(** [n] rounds of [dispatch_and_fail]; the dispatched ids, oldest first. *)
Fixpoint failing_worker (env : Env) (error : string) (n : nat)
    (self : CrashProofQueue.t) (w : World)
    : list string * CrashProofQueue.t * World :=
  match n with
  | O => ([], self, w)
  | S k =>
      match dispatch_and_fail env error self w with
      | (got, self1, w1) =>
          match failing_worker env error k self1 w1 with
          | (ids, self2, w2) =>
              (match got with Some rid => rid :: ids | None => ids end,
               self2, w2)
          end
      end
  end.

(** A worker that completes whatever it is handed at once. *)
Definition dispatch_and_complete (env : Env) (self : CrashProofQueue.t)
    (w : World) : option string * CrashProofQueue.t * World :=
  match CrashProofQueue.dequeue env self w with
  | (Some request, self1, w1) =>
      let rid := QueuedRequest.request_id request in
      let (self2, w2) := CrashProofQueue.complete env self1 w1 rid None in
      (Some rid, self2, w2)
  | (None, self1, w1) => (None, self1, w1)
  end.

Fixpoint completing_worker (env : Env) (n : nat)
    (self : CrashProofQueue.t) (w : World)
    : list string * CrashProofQueue.t * World :=
  match n with
  | O => ([], self, w)
  | S k =>
      match dispatch_and_complete env self w with
      | (got, self1, w1) =>
          match completing_worker env k self1 w1 with
          | (ids, self2, w2) =>
              (match got with Some rid => rid :: ids | None => ids end,
               self2, w2)
          end
      end
  end.

(* ===================================================================== *)
(** ** app/monitoring/auto_switcher.py *)
(* ===================================================================== *)

Module AutoSwitcher.

(** [AutoSwitchConfig] of app/config.py *)
Record AutoSwitchConfig := mkConfig {
  enabled : bool;
  pattern_window_days : Z;
  min_requests_for_switch : Z;
  switch_cooldown_minutes : Z
}.

(** The fields of an [AutoSwitcher]; [queues] is the dictionary shared
    with the application, read at the time of the call. *)
Record t := mk {
  config : AutoSwitchConfig;
  queues : Dict.t CrashProofQueue.t;
  last_switch : option Z;
  running : bool
}.

Definition set_last_switch (v : option Z) (a : t) : t :=
  mk (config a) (queues a) v (running a).

(** The collaborators of one [_check_and_switch]: the model the manager
    reports as current, the answer of
    [pattern_analyzer.should_switch_model], and the answer of
    [model_manager.switch_model]. *)
Record Collaborators := mkCollab {
  current_model : option string;
  should_switch_model : option string -> option string;
  switch_model : string -> bool
}.

(** A call made on the model manager. *)
Inductive Call := SwitchModel (target : string).

(** [timedelta(minutes=m)] *)
Definition minutes (m : Z) : Z := m * 60 * 1000000.

(** Check if all queues are idle (no processing requests) *)
Fixpoint all_idle (qs : list CrashProofQueue.t) : bool :=
  match qs with
  | [] => true
  | queue :: rest =>
      let metrics := CrashProofQueue.get_metrics queue in
      if CrashProofQueue.m_processing metrics >? 0 then false
      else all_idle rest
  end.

Definition _are_queues_idle (self : t) : bool :=
  all_idle (Dict.values (queues self)).

(** The part of [_check_and_switch] after the cooldown test. *)
Definition switch_if_recommended (env : Env) (c : Collaborators) (self : t)
    (w : World) : t * World * list Call :=
  let current := current_model c in
  match should_switch_model c current with
  | None => (self, w, [])
  | Some recommended =>
      if String.eqb recommended EmptyString then (self, w, [])
      else if negb (_are_queues_idle self) then (self, w, [])
      else
        let success := switch_model c recommended in
        if success then
          let (now, w1) := read_clock env w in
          (set_last_switch (Some now) self, w1, [SwitchModel recommended])
        else (self, w, [SwitchModel recommended])
  end.

(** Check patterns and switch if needed; the calls made on the model
    manager are returned. *)
Definition _check_and_switch (env : Env) (c : Collaborators) (self : t)
    (w : World) : t * World * list Call :=
  match last_switch self with
  | Some last =>
      let (now, w1) := read_clock env w in
      let time_since_switch := now - last in
      let cooldown := minutes (switch_cooldown_minutes (config self)) in
      if time_since_switch <? cooldown then (self, w1, [])
      else switch_if_recommended env c self w1
  | None => switch_if_recommended env c self w
  end.

End AutoSwitcher.

(* ===================================================================== *)
(** ** app/models/manager.py: stopping a model *)
(* ===================================================================== *)

Module ModelManager.

(** Model status states *)
Inductive ModelStatus := STOPPED | STARTING | RUNNING | STOPPING | ERROR.

(** DeepSeek-OCR resolution modes *)
Inductive OCRResolution := TINY | SMALL | BASE | LARGE | GUNDAM.

Definition ModelStatus_eqb (a b : ModelStatus) : bool :=
  match a, b with
  | STOPPED, STOPPED | STARTING, STARTING | RUNNING, RUNNING
  | STOPPING, STOPPING | ERROR, ERROR => true
  | _, _ => false
  end.

(** [ModelConfig] of app/config.py *)
Record ModelConfig := mkConfig {
  name : string;
  port : Z;
  gpu_memory : Q;
  max_model_len : Z;
  max_concurrent : Z;
  enabled : bool;
  resolution_mode : option string
}.

(** Stores information about a model instance; [process] is the pid of
    the child behind the [Popen] handle. *)
Record ModelInfo := mkInfo {
  info_name : string;
  info_config : ModelConfig;
  status : ModelStatus;
  process : option Z;
  started_at : option Z;
  stopped_at : option Z;
  current_resolution : option OCRResolution
}.

Record t := mk {
  models : Dict.t ModelInfo;
  current_model : option string
}.

(** What [stop_model] does to the outside, in order. *)
Inductive Event :=
| ActiveRequests (model_name : string) (answer : Z)
| Sleep (seconds : Z)
| WarnGracefulTimeout (model_name : string)
| Terminate (pid : Z)
| Wait (pid : Z) (timeout : option Z)
| Kill (pid : Z)
| Pkill (pattern : string).

(** The operating system as [stop_model] sees it: the n-th reading of
    [time.time()] (microseconds), whether [process.wait(timeout=10)]
    raises [TimeoutExpired], and whether killing the process raises
    another exception. *)
Record Os := mkOs {
  time_time : nat -> Z;
  wait_expires : bool;
  kill_raises : bool
}.

(** The side of the world [stop_model] touches: clock readings made and
    the events so far, oldest first. *)
Record Trace := mkTrace {
  time_reads : nat;
  events : list Event
}.

Definition read_time (os : Os) (tr : Trace) : Z * Trace :=
  (time_time os (time_reads tr), mkTrace (S (time_reads tr)) (events tr)).

Definition emit (e : Event) (tr : Trace) : Trace :=
  mkTrace (time_reads tr) (events tr ++ [e]).

Definition seconds (s : Z) : Z := s * 1000000.

(** Get number of active requests for a model: the placeholder of the
    source. *)
Definition _get_active_requests (self : t) (model_name : string) : Z := 0.

(** The [while time.time() - start_time < timeout] loop of a graceful
    stop.  [None]: the loop is still running when [fuel] is used up. *)
Fixpoint drain_wait (fuel : nat) (os : Os) (self : t) (model_name : string)
    (start_time timeout : Z) (tr : Trace) : option Trace :=
  match fuel with
  | O => None
  | S k =>
      let (now, tr1) := read_time os tr in
      if now - start_time <? seconds timeout then
        let active_requests := _get_active_requests self model_name in
        let tr2 := emit (ActiveRequests model_name active_requests) tr1 in
        if active_requests =? 0 then Some tr2
        else drain_wait k os self model_name start_time timeout
                        (emit (Sleep 1) tr2)
      else Some tr1
  end.

Definition set_info (model_name : string) (i : ModelInfo) (self : t) : t :=
  mk (Dict.set model_name i (models self)) (current_model self).

Definition set_status (v : ModelStatus) (i : ModelInfo) : ModelInfo :=
  mkInfo (info_name i) (info_config i) v (process i) (started_at i)
         (stopped_at i) (current_resolution i).

(** Stop a model.  The result is [None] when the drain loop outlives
    [fuel], and otherwise the returned boolean, the manager and the trace
    afterwards.  [now] is the [datetime.utcnow()] stored in [stopped_at]. *)
Definition stop_model (fuel : nat) (os : Os) (now : Z) (self : t)
    (tr : Trace) (model_name : string) (graceful : bool) (timeout : Z)
    : option (bool * t * Trace) :=
  match Dict.get model_name (models self) with
  | None => Some (false, self, tr)
  | Some model_info =>
      if ModelStatus_eqb (status model_info) STOPPED then Some (true, self, tr)
      else
        let model_info := set_status STOPPING model_info in
        let drained :=
          if graceful then
            let (start_time, tr1) := read_time os tr in
            match drain_wait fuel os self model_name start_time timeout tr1 with
            | None => None
            | Some tr2 =>
                let (now2, tr3) := read_time os tr2 in
                if now2 - start_time >=? seconds timeout
                then Some (emit (WarnGracefulTimeout model_name) tr3)
                else Some tr3
            end
          else Some tr in
        match drained with
        | None => None
        | Some tr4 =>
            if kill_raises os then
              Some (false, set_info model_name (set_status ERROR model_info) self, tr4)
            else
              let tr5 :=
                match process model_info with
                | Some pid =>
                    let tr' := emit (Wait pid (Some 10)) (emit (Terminate pid) tr4) in
                    if wait_expires os
                    then emit (Wait pid None) (emit (Kill pid) tr')
                    else tr'
                | None => tr4
                end in
              let tr6 := emit (Pkill (name (info_config model_info))) tr5 in
              let model_info :=
                mkInfo (info_name model_info) (info_config model_info) STOPPED
                       None (started_at model_info) (Some now)
                       (current_resolution model_info) in
              let self1 := set_info model_name model_info self in
              let self2 :=
                match current_model self1 with
                | Some cur =>
                    if String.eqb cur model_name
                    then mk (models self1) None else self1
                | None => self1
                end in
              Some (true, self2, tr6)
        end
  end.

(** The polls of the active-request hook seen in a trace. *)
Definition polls (evs : list Event) : list Z :=
  flat_map (fun e => match e with ActiveRequests _ n => [n] | _ => [] end) evs.

Definition sleeps (evs : list Event) : list Z :=
  flat_map (fun e => match e with Sleep s => [s] | _ => [] end) evs.


(** The values of [OCRResolution]; [None] stands for [ValueError]. *)
Definition OCRResolution_of (s : string) : option OCRResolution :=
  if String.eqb s "tiny" then Some TINY
  else if String.eqb s "small" then Some SMALL
  else if String.eqb s "base" then Some BASE
  else if String.eqb s "large" then Some LARGE
  else if String.eqb s "gundam" then Some GUNDAM
  else None.

Definition OCRResolution_eqb (a b : OCRResolution) : bool :=
  match a, b with
  | TINY, TINY | SMALL, SMALL | BASE, BASE | LARGE, LARGE
  | GUNDAM, GUNDAM => true
  | _, _ => false
  end.

(** [ModelInfo.__init__]: the default resolution is set for the model
    named "deepseek" when its configuration names one; [None] stands for
    the [ValueError] of a name that is no resolution. *)
Definition new_info (name : string) (config : ModelConfig)
    (st : ModelStatus) : option ModelInfo :=
  let plain := mkInfo name config st None None None None in
  if String.eqb name "deepseek" then
    match resolution_mode config with
    | Some mode =>
        if String.eqb mode EmptyString then Some plain
        else
          match OCRResolution_of mode with
          | Some r => Some (mkInfo name config st None None None (Some r))
          | None => None
          end
    | None => Some plain
    end
  else Some plain.

(** The loop of [ModelManager.__init__] over [config.models.items()]. *)
Fixpoint init_models (configs : list (string * ModelConfig))
    (acc : Dict.t ModelInfo) : option (Dict.t ModelInfo) :=
  match configs with
  | [] => Some acc
  | (model_name, model_config) :: rest =>
      match new_info model_name model_config STOPPED with
      | Some info => init_models rest (Dict.set model_name info acc)
      | None => None
      end
  end.

(** [ModelManager.__init__] *)
Definition init (configs : Dict.t ModelConfig) : option t :=
  match init_models configs [] with
  | Some ms => Some (mk ms None)
  | None => None
  end.

(** A shell command as the f-strings of [_build_vllm_command] assemble
    it: literal text and the numbers formatted into it. *)
Inductive Piece :=
| Text (s : string)
| IntArg (n : Z)
| FloatArg (x : Q).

————

What you will do >> Scan the entries above for the word "ModelManager" and collect each line holding it.

Answer for this exercise >>
Module ModelManager.
(** The loop of [ModelManager.__init__] over [config.models.items()]. *)
(** [ModelManager.__init__] *)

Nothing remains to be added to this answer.